For an even grander example of the distinction between mind and body, consider sexuality. Sexuality is an even bigger philosophical subject than something like hunger could ever be because it spans and directly touches things like individuality, ethics, relationships, and introspection in a far deeper, more thorough way. Sometimes one might hear people speak of sexuality as if it is solely dictated by psychological factors or by physical ones, but it inevitably involves both. Desire, attraction, affection, and pleasure are, again, experiences of the mind, apart from which there would be no thought or experience. Arousal of the genitals, in contrast, is a distinctly physical thing that may or may not be accompanied by sexual excitement on a mental level.

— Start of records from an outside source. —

(** A decimal digit or the minus sign. *)
Definition digit_or_minus (c : N) : Prop :=
  (48 ≤ c ∧ c ≤ 57)%N ∨ c = 45%N.

(** * Properties *)

(** ** Text *)


Lemma normalize_length (s : pystr) :
  length (Str.normalize s) = length (Str.strip s).
Proof.
  unfold Str.normalize, Str.replace_space, Str.lower.
  by rewrite !length_fmap.
Qed.

Lemma normalize_nil (s : pystr) :
  Str.normalize s = [] ↔ Str.strip s = [].
Proof.
  rewrite <- !length_zero_iff_nil. by rewrite normalize_length.
Qed.

(** ** Row cleaning *)









(** ** Key/value rows *)



Lemma par_rejected (sec : pystr) (k v : cell) (datos d : gmap pystr pyval)
    (subdata : gmap pystr cell) :
  datos !! sec = Some (PDict d) → misc_is_list d →
  clave_invalida k v = true →
  par sec k v datos subdata
  = Ok (<[sec := PDict (<[VALORES_MISCELANEOS :=
                            PList (misc_of d ++ [PCell k; PCell v])]> d)]>
          datos, subdata).
Proof.
  intros Hsec Hmisc Hk. unfold par, misc_of. rewrite Hk, Hsec.
  destruct (d !! VALORES_MISCELANEOS) as [x|] eqn:E; [|done].
  destruct (Hmisc x E) as [l ->]. done.
Qed.

Lemma par_accepted (sec : pystr) (k v : cell) (datos d : gmap pystr pyval)
    (subdata : gmap pystr cell) :
  datos !! sec = Some (PDict d) →
  clave_invalida k v = false →
  par sec k v datos subdata
  = Ok (datos, <[Str.normalize (str k) := v]> subdata).
Proof. intros Hsec Hk. unfold par. by rewrite Hk, Hsec. Qed.

Lemma update_subdata_insert (sec key : pystr) (v : cell)
    (subdata : gmap pystr cell) (datos d : gmap pystr pyval) :
  datos !! sec = Some (PDict d) →
  update_subdata sec (<[key := v]> subdata) datos
  = <[sec := PDict (<[key := PCell v]> ((PCell <$> subdata) ∪ d))]> datos.
Proof.
  intros Hsec. unfold update_subdata.
  rewrite bool_decide_eq_false_2 by apply insert_non_empty.
  by rewrite Hsec, fmap_insert, insert_union_l.
Qed.

Lemma fmap_empty_union (d : gmap pystr pyval) :
  (PCell <$> (∅ : gmap pystr cell)) ∪ d = d.
Proof. by rewrite fmap_empty, (left_id_L ∅ (∪)). Qed.




Lemma fila_de_pares_accepted (sec : pystr) (k v : cell)
    (datos d : gmap pystr pyval) :
  datos !! sec = Some (PDict d) →
  clave_invalida k v = false →
  fila_de_pares sec [k; v] datos
  = Ok (<[sec := PDict (<[Str.normalize (str k) := PCell v]> d)]> datos).
Proof.
  intros Hsec Hk. unfold fila_de_pares, pares.
  rewrite (par_accepted _ _ _ _ d) by done. cbn [mbind result_bind].
  rewrite (update_subdata_insert _ _ _ _ _ d) by done.
  by rewrite fmap_empty_union.
Qed.

(** A row that is not a header row, in a section that is not a table, goes
    to the key/value processing. *)
Lemma turno_metadata (fila : list cell) (rest : list (list cell))
    (st : state) (sec : pystr) :
  open_section st = Some sec →
  is_in_table_section st = false →
  length fila ≠ 1 →
  forallb is_str fila = false ∨ rest = [] →
  turno fila rest st
  = (datos ← fila_de_pares sec fila (datos_estructurados st);
     Ok (set_datos st datos)).
Proof.
  intros Hopen Htab Hlen Hno. unfold turno.
  assert (clasificar fila rest st = Ok (Fall st)) as ->.
  { assert (clasificar fila rest st = Ok (cabeceras fila rest st)) as ->.
    { destruct fila as [|c1 [|c2 fila]]; done. }
    unfold cabeceras. rewrite Hopen.
    destruct Hno as [-> | ->].
    - by rewrite andb_false_r.
    - by rewrite andb_false_r. }
  cbn [mbind result_bind]. unfold procesar. by rewrite Hopen, Htab.
Qed.



(** C4, as amended: the row [["Modelo", "G3.2"]], processed inside an open
    section with no table headers, is accepted: the mapping of the section
    gains the entry [modelo: "G3.2"] and [valores_miscelaneos] is left as it
    was.  The text ["G3.2"] is rejected where it is the key candidate. *)
Theorem C4_modelo_is_accepted (sec : pystr) (datos d : gmap pystr pyval) :
  datos !! sec = Some (PDict d) →
  (∃ d', fila_de_pares sec [T "Modelo"; T "G3.2"] datos
         = Ok (<[sec := PDict d']> datos)
       ∧ d' !! lit "modelo" = Some (PCell (T "G3.2"))
       ∧ d' !! VALORES_MISCELANEOS = d !! VALORES_MISCELANEOS
       ∧ ∀ st, datos_estructurados st = datos →
           open_section st = Some sec → is_in_table_section st = false →
           turno [T "Modelo"; T "G3.2"] [] st
           = Ok (set_datos st (<[sec := PDict d']> datos)))
  ∧ ∀ v, clave_invalida (T "G3.2") v = true.
Proof.
  intros Hsec.
  assert (fila_de_pares sec [T "Modelo"; T "G3.2"] datos
          = Ok (<[sec := PDict (<[lit "modelo" := PCell (T "G3.2")]> d)]>
                  datos)) as Hrow.
  { by apply fila_de_pares_accepted. }
  split.
  - exists (<[lit "modelo" := PCell (T "G3.2")]> d). split_and!.
    + exact Hrow.
    + apply lookup_insert_eq.
    + apply lookup_insert_ne. by vm_compute.
    + intros st Hdatos Hopen Htab.
      rewrite (turno_metadata _ _ _ sec) by (done || by right).
      by rewrite Hdatos, Hrow.
  - intros v. reflexivity.
Qed.

Lemma C4_modelo_is_accepted_witness :
  (∃ d', fila_de_pares (lit "equipo") [T "Modelo"; T "G3.2"]
                       {[ lit "equipo" := PDict ∅ ]}
         = Ok (<[ lit "equipo" := PDict d' ]> {[ lit "equipo" := PDict ∅ ]})
       ∧ d' !! lit "modelo" = Some (PCell (T "G3.2"))
       ∧ d' !! VALORES_MISCELANEOS
         = (∅ : gmap pystr pyval) !! VALORES_MISCELANEOS
       ∧ ∀ st, datos_estructurados st = {[ lit "equipo" := PDict ∅ ]} →
           open_section st = Some (lit "equipo") →
           is_in_table_section st = false →
           turno [T "Modelo"; T "G3.2"] [] st
           = Ok (set_datos st (<[ lit "equipo" := PDict d' ]>
                                 {[ lit "equipo" := PDict ∅ ]})))
  ∧ ∀ v, clave_invalida (T "G3.2") v = true.
Proof.
  apply (C4_modelo_is_accepted (lit "equipo")
           {[ lit "equipo" := PDict ∅ ]} ∅). reflexivity.
Defined.

(** C4, as the specification has it, fails: the row [["Modelo", "G3.2"]]
    after the section row [["Sec"]] puts [modelo: "G3.2"] into the mapping
    of the section, and [valores_miscelaneos] holds only what the section
    row left there. *)
Lemma C4_modelo_not_rejected :
  clave_invalida (T "Modelo") (T "G3.2") = false
  ∧ estructurar [[T "Sec"]; [T "Modelo"; T "G3.2"]]
    = Ok {[ lit "sec" := PDict {[
              VALORES_MISCELANEOS := PList [PCell (T "Sec"); PCell CNone];
              lit "modelo" := PCell (T "G3.2") ]} ]}.
Proof. split; vm_compute; reflexivity. Qed.

(** ** Table rows *)

Lemma fill_row_other (headers : list pystr) :
  ∀ idx fila (row_data : gmap pystr cell) h,
    h ∉ headers → fill_row idx headers fila row_data !! h = row_data !! h.
Proof.
  induction headers as [|x hs IH]; intros idx fila rd h Hh; [done|].
  apply not_elem_of_cons in Hh as [Hx Hhs]. cbn [fill_row].
  rewrite IH by done. by rewrite lookup_insert_ne.
Qed.

Lemma fill_row_last (headers : list pystr) :
  ∀ idx fila (row_data : gmap pystr cell) i h,
    headers !! i = Some h →
    (∀ j, i < j → headers !! j ≠ Some h) →
    fill_row idx headers fila row_data !! h
    = Some (default CNone (fila !! (idx + i)%nat)).
Proof.
  induction headers as [|x hs IH]; intros idx fila rd i h Hi Hlast; [done|].
  destruct i as [|i]; cbn [fill_row].
  - injection Hi as ->. rewrite fill_row_other.
    + by rewrite lookup_insert_eq, Nat.add_0_r.
    + intros [j Hj]%list_elem_of_lookup. apply (Hlast (S j)); [lia|done].
  - rewrite (IH _ _ _ i h Hi).
    + by replace (S idx + i)%nat with (idx + S i)%nat by lia.
    + intros j Hj. apply (Hlast (S j)). lia.
Qed.

Lemma fill_row_dom (headers : list pystr) :
  ∀ idx fila (row_data : gmap pystr cell) h,
    is_Some (fill_row idx headers fila row_data !! h)
    ↔ h ∈ headers ∨ is_Some (row_data !! h).
Proof.
  induction headers as [|x hs IH]; intros idx fila rd h; cbn [fill_row].
  - rewrite elem_of_nil. tauto.
  - rewrite IH, elem_of_cons, lookup_insert_is_Some.
    destruct (decide (x = h)) as [->|Hne]; intuition congruence.
Qed.

Lemma any_content_spec (row_data : gmap pystr cell) :
  any_content row_data = true
  ↔ ∃ h c, row_data !! h = Some c ∧ has_content c = true.
Proof.
  unfold any_content. rewrite existsb_exists. split.
  - intros (c & Hin & Hc).
    apply list_elem_of_In, list_elem_of_fmap in Hin as ([h c'] & -> & Hin).
    apply elem_of_map_to_list in Hin. eauto.
  - intros (h & c & Hl & Hc). exists c. split; [|done].
    apply list_elem_of_In, list_elem_of_fmap. exists (h, c).
    split; [done|]. by apply elem_of_map_to_list.
Qed.

Lemma set_datos_same (st : state) : set_datos st (datos_estructurados st) = st.
Proof. by destruct st. Qed.

Lemma procesar_table (st : state) (sec : pystr) (l : list pyval)
    (fila : list cell) :
  open_section st = Some sec →
  is_in_table_section st = true →
  current_table_headers st ≠ [] →
  datos_estructurados st !! sec = Some (PList l) →
  procesar fila st
  = Ok (if any_content (row_data_of (current_table_headers st) fila)
        then set_datos st
               (<[sec := PList (l ++ [PDict (PCell <$> row_data_of
                                         (current_table_headers st) fila)])]>
                  (datos_estructurados st))
        else st).
Proof.
  intros Hsec Htab Hh Hl. unfold procesar, fila_de_tabla, item_append.
  rewrite Hsec, Htab.
  destruct (current_table_headers st) as [|h hs] eqn:E; [done|].
  cbn [nonempty andb].
  destruct (any_content _); cbn [mbind result_bind].
  - by rewrite Hl.
  - by rewrite set_datos_same.
Qed.

(** C7, as amended: in table mode with a non-empty header list, a data row
    yields a record with one field for each header name, holding the cell at
    the last position where that name stands in the header list, or null
    when the row is too short to have it (no shifting, no fault); with
    pairwise distinct header names this is position [i] to cell [i].  The
    record is appended to the sequence of the section if and only if one of
    its fields is neither null nor blank, else the row is dropped and the
    state stays as it is.  The header [["Corriente", "Tiempo"]] followed by
    [[10, 5]] and a blank-equivalent row gives the one record
    [{"corriente": 10, "tiempo": 5}]. *)
Theorem C7_table_record (st : state) (sec : pystr) (l : list pyval)
    (fila : list cell) :
  open_section st = Some sec →
  is_in_table_section st = true →
  current_table_headers st ≠ [] →
  datos_estructurados st !! sec = Some (PList l) →
  let headers := current_table_headers st in
  let record := row_data_of headers fila in
  (∀ i h, headers !! i = Some h →
     (∀ j, i < j → headers !! j ≠ Some h) →
     record !! h = Some (default CNone (fila !! i)))
  ∧ (NoDup headers → ∀ i h, headers !! i = Some h →
     record !! h = Some (default CNone (fila !! i)))
  ∧ (∀ h, is_Some (record !! h) ↔ h ∈ headers)
  ∧ ((∃ h c, record !! h = Some c ∧ has_content c = true) →
     procesar fila st
     = Ok (set_datos st (<[sec := PList (l ++ [PDict (PCell <$> record)])]>
                           (datos_estructurados st))))
  ∧ (¬ (∃ h c, record !! h = Some c ∧ has_content c = true) →
     procesar fila st = Ok st)
  ∧ estructurar [[T "Sec"]; [T "Corriente"; T "Tiempo"];
                 [CInt 10; CInt 5]; [CNone; CNone]]
    = Ok {[ lit "sec" := PList [PDict {[ lit "corriente" := PCell (CInt 10);
                                         lit "tiempo" := PCell (CInt 5) ]}] ]}.
Proof.
  intros Hsec Htab Hh Hl headers record.
  assert (∀ i h, headers !! i = Some h →
     (∀ j, i < j → headers !! j ≠ Some h) →
     record !! h = Some (default CNone (fila !! i))) as Hlast.
  { intros i h Hi Hj. unfold record, row_data_of.
    by rewrite (fill_row_last headers 0 fila ∅ i h). }
  split_and!.
  - exact Hlast.
  - intros Hnd i h Hi. apply Hlast; [done|]. intros j Hij Hj.
    pose proof (NoDup_lookup _ _ _ _ Hnd Hi Hj). lia.
  - intros h. unfold record, row_data_of. rewrite fill_row_dom.
    rewrite lookup_empty, is_Some_alt. tauto.
  - intros Hc. rewrite (procesar_table st sec l) by done.
    apply any_content_spec in Hc. fold headers. fold record. by rewrite Hc.
  - intros Hc. rewrite (procesar_table st sec l) by done.
    rewrite <- any_content_spec in Hc. apply not_true_is_false in Hc.
    fold headers. fold record. by rewrite Hc.
  - vm_compute. reflexivity.
Qed.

Even asexuals demonstrate this distinction: their bodies can still function sexually even though they have little to no sexual feelings. They might even experience excitement about sexuality without experiencing sexual attraction, and either way they only lack a mental experience that goes alongside or motivates people to seek out physical actions. If there was no difference between consciousness and matter, then having a sexually functioning body would make asexuality impossible. Sexuality is a key aspect of life in which the mind-body distinction is evident to all who reflect without making assumptions.
There are many other examples of this distinction in every life, though. People who drink coffee with the purpose of being more alert are trying to use a physical drink to induce mental clarity. People who wish to stand up and then use their legs to actually stand are using their will, a feature of consciousness as opposed to the body, to move their bodies in a desired fashion. Many things people do on a daily basis are really just different cases of letting the mind or body influence the other in some way. This, of course, means there is not just a mental and not just a physical dimension to human existence; both are involved regularly.

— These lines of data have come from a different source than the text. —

(** * New England Airports Explorer: the data layer of [final_project.py]

    The script reads [new_england_airports.csv] into a pandas DataFrame,
    drops the rows without coordinates, computes two region summaries,
    renders one of three pages and finally adds two derived columns.

    Conventions of the embedding.
    - A cell of a text column is [Some s] for a Python [str] and [None] for
      the missing marker NaN that [pd.read_csv] puts in an empty cell.
      A character is an 8-bit [ascii], so [String.length] is Python's [len]
      and [String.compare] is Python's code-point order on such strings.
    - A cell of a numeric column is [Some q] for a finite float and [None]
      for NaN.  Comparisons and [max] are exact on floats, so [Q] carries
      them faithfully; the sum and the division of [mean] are the ideal
      ones.
    - The CSV is taken to have the eight columns the script reads.
    - Only the values a page computes are modelled; of the rendering calls
      the pie chart of line 94 is taken to fail on an empty series and the
      others ([st.dataframe], [ax3.barh], [st.pyplot], [st.pydeck_chart])
      to succeed. *)

From Stdlib Require Import List Bool Arith ZArith QArith Lia.
From Stdlib Require Import String.
From Stdlib Require Import Permutation Sorted Mergesort Orders OrderedTypeEx.
From Stdlib Require Import RelationClasses.
Import ListNotations.

Close Scope Q_scope.
Open Scope list_scope.

(** ** Cells, rows and frames *)

Definition text := option string.
Definition number := option Q.

Record Row := mkRow {
  name : text;
  municipality : text;
  iso_region : text;
  type : text;
  scheduled_service : text;
  elevation_ft : number;
  latitude_deg : number;
  longitude_deg : number
}.

(** A frame is its rows plus the two columns the script may add at its end;
    [None] means the column does not exist. *)
Record DataFrame := mkDF {
  rows : list Row;
  name_length : option (list nat);
  high_altitude : option (list bool)
}.

Definition from_rows (l : list Row) : DataFrame := mkDF l None None.

(** ** Outcomes of Python code *)

Inductive exn := TypeError | ValueError.

Inductive outcome (A : Type) : Type :=
| Ok (a : A)
| Stop (message : string)   (* st.error(message); st.stop() *)
| Raise (e : exn).          (* uncaught exception *)

Arguments Ok {A} a.
Arguments Stop {A} message.
Arguments Raise {A} e.

Definition bind {A B} (m : outcome A) (k : A -> outcome B) : outcome B :=
  match m with
  | Ok a => k a
  | Stop msg => Stop msg
  | Raise e => Raise e
  end.

Declare Scope outcome_scope.
Delimit Scope outcome_scope with outcome.
Notation "x <- m ;; k" := (bind m (fun x => k))
  (at level 100, m at next level, right associativity) : outcome_scope.
Open Scope outcome_scope.

(** ** Series primitives *)

Definition isna {A} (c : option A) : bool :=
  match c with None => true | Some _ => false end.

Definition notna {A} (c : option A) : bool := negb (isna c).

(** [Series.dropna()] *)
Fixpoint dropna {A} (col : list (option A)) : list A :=
  match col with
  | [] => []
  | None :: t => dropna t
  | Some x :: t => x :: dropna t
  end.

(** [series == value]: NaN and non-strings compare unequal to everything. *)
Definition text_eqb (c v : text) : bool :=
  match c, v with
  | Some a, Some b => String.eqb a b
  | _, _ => false
  end.

Definition eq_mask (col : list text) (v : text) : list bool :=
  map (fun c => text_eqb c v) col.

(** Boolean-mask selection on one column.  The script builds every mask from
    the frame it selects from, so the two have the same length. *)
Fixpoint select {A} (mask : list bool) (l : list A) : list A :=
  match mask, l with
  | true :: m, x :: t => x :: select m t
  | false :: m, _ :: t => select m t
  | _, _ => []
  end.

(** [df[mask]] *)
Definition getitem_mask (df : DataFrame) (mask : list bool) : DataFrame :=
  mkDF (select mask (rows df))
       (option_map (select mask) (name_length df))
       (option_map (select mask) (high_altitude df)).

(** [df.head(n)] *)
Definition head (n : nat) (df : DataFrame) : DataFrame :=
  mkDF (firstn n (rows df))
       (option_map (firstn n) (name_length df))
       (option_map (firstn n) (high_altitude df)).

(** [df.take(indexer)]; the indexers of the script are permutations of the
    positions of the frame. *)
Definition take {A} (indexer : list nat) (l : list A) : list A :=
  flat_map (fun i => match nth_error l i with Some x => [x] | None => [] end)
           indexer.

Definition df_take (indexer : list nat) (df : DataFrame) : DataFrame :=
  mkDF (take indexer (rows df))
       (option_map (take indexer) (name_length df))
       (option_map (take indexer) (high_altitude df)).

Definition Qmax_float (a b : Q) : Q := if Qle_bool a b then b else a.

(** [Series.max()], skipna: NaN when no value is present. *)
Definition series_max (col : list number) : number :=
  match dropna col with
  | [] => None
  | x :: t => Some (fold_left Qmax_float t x)
  end.

(** [Series.mean()], skipna: sum of the present values over their count. *)
Definition series_mean (col : list number) : number :=
  match dropna col with
  | [] => None
  | vals => Some (Qdiv (fold_left Qplus vals (0#1)%Q)
                       (inject_Z (Z.of_nat (List.length vals))))
  end.

(** ** Lines 46-50: [region_summary] *)

Definition default_region : string := "US-CT".

Definition region_summary_at (df : DataFrame) (region : string)
  : nat * number :=
  let subset := getitem_mask df (eq_mask (map iso_region (rows df)) (Some region)) in
  let count := List.length (rows subset) in
  let max_elev := series_max (map elevation_ft (rows subset)) in
  (count, max_elev).

(** A call site either passes [region] or leaves it to the default. *)
Definition region_summary (df : DataFrame) (region : option string)
  : nat * number :=
  region_summary_at df
    (match region with Some r => r | None => default_region end).

(** ** Lines 21-30: loading and cleaning *)

Inductive read_csv_result :=
| CsvFrame (records : list Row)
| CsvFileNotFound
| CsvException (e : string).

Definition coords_present (r : Row) : bool :=
  notna (latitude_deg r) && notna (longitude_deg r).

(** [data.dropna(subset=['latitude_deg', 'longitude_deg'])] *)
Definition dropna_coords (df : DataFrame) : DataFrame :=
  getitem_mask df (map coords_present (rows df)).

Definition load (csv : read_csv_result) : outcome DataFrame :=
  match csv with
  | CsvFrame records => Ok (dropna_coords (from_rows records))
  | CsvFileNotFound =>
      Stop "The dataset file could not be found. Please ensure 'new_england_airports.csv' is in the correct location."
  | CsvException e =>
      Stop (String.append "An unexpected error occurred while loading the data: " e)
  end.

(** ** Python's [sorted], [len] and pandas' [unique] *)

Module StringOrder <: TotalLeBool.
Definition t := string.
Definition leb := String.leb.
Theorem leb_total : forall a1 a2, leb a1 a2 = true \/ leb a2 a1 = true.
Proof. exact String.leb_total. Qed.
End StringOrder.

Module StringSort := Sort StringOrder.

(** [Series.unique()]: the distinct values in order of first appearance. *)
Fixpoint unique {A} (eqb : A -> A -> bool) (col : list A) : list A :=
  match col with
  | [] => []
  | c :: t => c :: filter (fun d => negb (eqb c d)) (unique eqb t)
  end.

(** Equality of cells as [unique] sees it: all NaN are one value. *)
Definition cell_eqb (a b : text) : bool :=
  match a, b with
  | Some x, Some y => String.eqb x y
  | None, None => true
  | _, _ => false
  end.

(** [sorted(values)] on strings and NaN floats.  Strings sort by code point.
    [nan < nan] is false, so a list of NaN only is one ascending run and
    comes back as it is.  A list that mixes the two compares a [float] with
    a [str]: TypeError. *)
Definition py_sorted (l : list text) : outcome (list text) :=
  if forallb notna l then Ok (map Some (StringSort.sort (dropna l)))
  else if forallb isna l then Ok l
  else Raise TypeError.

(** [len(x)]: a NaN float has no [len]. *)
Definition py_len (c : text) : outcome nat :=
  match c with
  | Some s => Ok (String.length s)
  | None => Raise TypeError
  end.

Fixpoint map_outcome {A B} (f : A -> outcome B) (l : list A) : outcome (list B) :=
  match l with
  | [] => Ok []
  | x :: t => y <- f x ;; ys <- map_outcome f t ;; Ok (y :: ys)
  end.

(** [st.selectbox(label, options)]: the option the user picked, [None]
    when there is none. *)
Definition selectbox (options : list text) (choice : nat) : text :=
  match nth_error options choice with
  | Some v => v
  | None => None
  end.

(** ** Lines 55-84: the page "Airport Filter" *)

Definition region_list (data : DataFrame) : outcome (list text) :=
  py_sorted (unique cell_eqb (map iso_region (rows data))).

(** Line 63. *)
Definition region_airports (data : DataFrame) (selected_region : text)
  : DataFrame :=
  getitem_mask data (eq_mask (map iso_region (rows data)) selected_region).

Definition city_list (region_airports : DataFrame) : outcome (list text) :=
  py_sorted (map Some
    (unique String.eqb (dropna (map municipality (rows region_airports))))).

(** Lines 69-70. *)
Definition scheduled_only (show_scheduled_only : bool) (region_airports : DataFrame)
  : DataFrame :=
  if show_scheduled_only
  then getitem_mask region_airports
         (eq_mask (map scheduled_service (rows region_airports)) (Some "yes"%string))
  else region_airports.

(** Line 80. *)
Definition city_filtered_airports (region_airports : DataFrame) (selected_city : text)
  : DataFrame :=
  getitem_mask region_airports
    (eq_mask (map municipality (rows region_airports)) selected_city).

Inductive Shown :=
| ShowFrame (df : DataFrame)   (* st.dataframe *)
| ShowText (s : string).       (* st.write *)

(** [df.empty] *)
Definition empty (df : DataFrame) : bool :=
  match rows df with [] => true | _ => false end.

(** Lines 81-84. *)
Definition show_city (city_filtered : DataFrame) : Shown :=
  if negb (empty city_filtered) then ShowFrame city_filtered
  else ShowText "No airports found in this city.".

(** ** Line 103: the ten highest airports *)

(** Order of [sort_values(ascending=False)] with [na_position='last']. *)
Definition precedes (a b : number) : Prop :=
  match a, b with
  | Some x, Some y => (y <= x)%Q
  | None, Some _ => False
  | _, None => True
  end.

However, it is the existence of the mind that is self-verifying and the existence of the body that is so difficult to prove that I am very relieved and fortunate to have realized it. The existence of any sort of material object is neither self-evident nor as epistemologically or metaphysically foundational as something like reason and consciousness. Without reason, there would be no truths about mind or matter to know and no way to prove them, and without consciousness, there would be nothing to do the perceiving and thinking about the body or about itself. A hypothetical mind without a body could still grasp reason and look within itself, but a body without a mind perceives nothing real or illusory because it is inanimate.